The development of bone is called osteogenesis. It is based on the mesenchyme, which is poorly differentiated connective tissue. It begins at the end of the second month of the intrauterine period, when osteoblasts start to develop from the mesenchymal cells. The bones of the calvaria (the dome-like upper part of skull) and those of the face develop around connective tissue through intramembranous ossification, while others develops in cartilage, either perichondrally (from fibrous connective tissue) or endochondrally (occurring within cartilage). When the development of bone begins, all the other types of tissues are already present in the body of the embryo.
The bones that originate from connective tissue are known as primary bones. They go through two developmental stages: membranous and bony. Bones developing in cartilage, on the other hand, are called secondary bones, and they pass through three stages: connective tissue, cartilaginous, and bony.

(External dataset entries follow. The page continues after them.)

(** * Cell Analyzer: measurement, calibration and project persistence

    A shallow embedding of the measurement core of [Har_app.py]
    ([CellAnalyzerTab] and [CellAnalyzerApp]) and the properties of its
    measurement store, calibration and project documents.

    Python floats are IEEE binary64 values and are modelled by Rocq's
    primitive floats; Python ints are unbounded and are modelled by [Z].
    Methods that mutate [self] and may raise are functions in a small
    state-and-exception monad in which the state reached before a [raise]
    is kept, as it is in Python. *)

From Stdlib Require Import ZArith List String Ascii Bool Lia Sorted.
From Stdlib.Strings Require Import Byte.
From Stdlib Require Import PrimFloat SpecFloat FloatOps.
Import ListNotations.

Local Open Scope string_scope.
Local Open Scope list_scope.
Local Open Scope Z_scope.

(** ** Exceptions and results *)

Inductive exn : Type :=
| ValueError (msg : string)
| ZeroDivisionError
| OverflowError
| IndexError
| AttributeError
| IOError
| JSONDecodeError
| cv2_error.

Inductive res (A : Type) : Type :=
| Ok (a : A)
| Raise (e : exn).

Arguments Ok {A} a.
Arguments Raise {A} e.

(** [except ValueError]: [binascii.Error] is raised as a [ValueError] here,
    and [json.JSONDecodeError] is a subclass of [ValueError]. *)
Definition is_ValueError (e : exn) : bool :=
  match e with
  | ValueError _ | JSONDecodeError => true
  | _ => false
  end.

(** [except (IOError, ValueError, json.JSONDecodeError)]. *)
Definition is_load_error (e : exn) : bool :=
  match e with
  | IOError | ValueError _ | JSONDecodeError => true
  | _ => false
  end.

(** ** The state-and-exception monad *)

Definition M (S A : Type) : Type := S -> res A * S.

Definition ret {S A : Type} (a : A) : M S A := fun s => (Ok a, s).

Definition bind {S A B : Type} (m : M S A) (k : A -> M S B) : M S B :=
  fun s =>
    match m s with
    | (Ok a, s') => k a s'
    | (Raise e, s') => (Raise e, s')
    end.

Definition raise {S A : Type} (e : exn) : M S A := fun s => (Raise e, s).

Definition get {S : Type} : M S S := fun s => (Ok s, s).

Definition modify {S : Type} (f : S -> S) : M S unit := fun s => (Ok tt, f s).

Definition lift {S A : Type} (r : res A) : M S A := fun s => (r, s).

(** [try: m except <caught>: h]; the handler runs in the state in which the
    exception was raised. *)
Definition try_except {S A : Type} (m : M S A) (caught : exn -> bool)
    (h : exn -> M S A) : M S A :=
  fun s =>
    match m s with
    | (Raise e, s') => if caught e then h e s' else (Raise e, s')
    | r => r
    end.

Declare Scope monad_scope.
Delimit Scope monad_scope with monad.
Notation "x <- m ;; k" := (bind m (fun x => k))
  (at level 100, m at next level, right associativity) : monad_scope.
Notation "m ;;; k" := (bind m (fun _ => k))
  (at level 100, right associativity) : monad_scope.
Local Open Scope monad_scope.

(** [for x in l: body x]. *)
Fixpoint for_each {S A : Type} (l : list A) (body : A -> M S unit) : M S unit :=
  match l with
  | [] => ret tt
  | x :: l' => body x ;;; for_each l' body
  end.

(** ** Python numbers *)

(** [float(n)] for a Python int [n], rounding to nearest even.  Python
    raises [OverflowError] from [2^1024] on; every int converted by the
    program is a C [int] returned by OpenCV or NumPy. *)
Definition float_of_int (z : Z) : float :=
  SF2Prim (binary_normalize prec emax z 0 false).

(** [int(x)] for a Python float: truncation towards zero. *)
Definition py_int (x : float) : res Z :=
  match Prim2SF x with
  | S754_zero _ => Ok 0
  | S754_infinity _ => Raise OverflowError
  | S754_nan => Raise (ValueError "cannot convert float NaN to integer")
  | S754_finite s m e =>
      let mag := Z.shiftl (Z.pos m) e in
      Ok (if s then - mag else mag)
  end.

(** [x / n] for a float [x] and an int [n]. *)
Definition py_truediv (x : float) (n : Z) : res float :=
  if n =? 0 then Raise ZeroDivisionError
  else Ok (PrimFloat.div x (float_of_int n)).

(** ** Images and contours *)

(** A pixel of an 8-bit three-channel image, channels in storage order. *)
Definition pixel : Type := Z * Z * Z.

(** A three-channel [ndarray] of shape (rows, columns, 3). *)
Definition image : Type := list (list pixel).

(** A single-channel [ndarray] of shape (rows, columns). *)
Definition gray_image : Type := list (list Z).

In intramembranous ossification, islets of ossification appear at the site of future bones as condensation of mesenchymal cells, which take part in the formation of fibrous fibers, and a great number of blood vessels. When osteoblasts differentiate from the mesenchymal cells, they produce intercellular substance, which consists of calcium salts and ossein, which is the collagen component of bone. The fibrous fibers are impregnated with this substance, with the osteoblasts being embedded in them. Then the osteoblasts develops into the mature cells of bony tissue, which are called the osteocytes.
Perichondrial ossification takes place in a similar cells at the expense of the cells of the perichondrium (irregular connective tissue). Endochondral ossification takes place through growth of blood vessels from the surrounding mesenchyme into the cartilaginous germs of bones. Paradoxically, the process of osteogenesis continuous with the formation of osteoblasts (bone destroyers), which will have a key role in bone resorption later in life, when the infant becomes an adult.
Cartilaginous tissue, with a great number of ossification nuclei called primary, prevails after birth in the skeleton of the newly born. Secondary ossification nuclei will emerge later. The primary, like the secondary nuclei, appear earlier in girls than in boys. In tubular bones, the ossification nuclei first arise in the central parts of the diaphysis, and then in the epiphysis.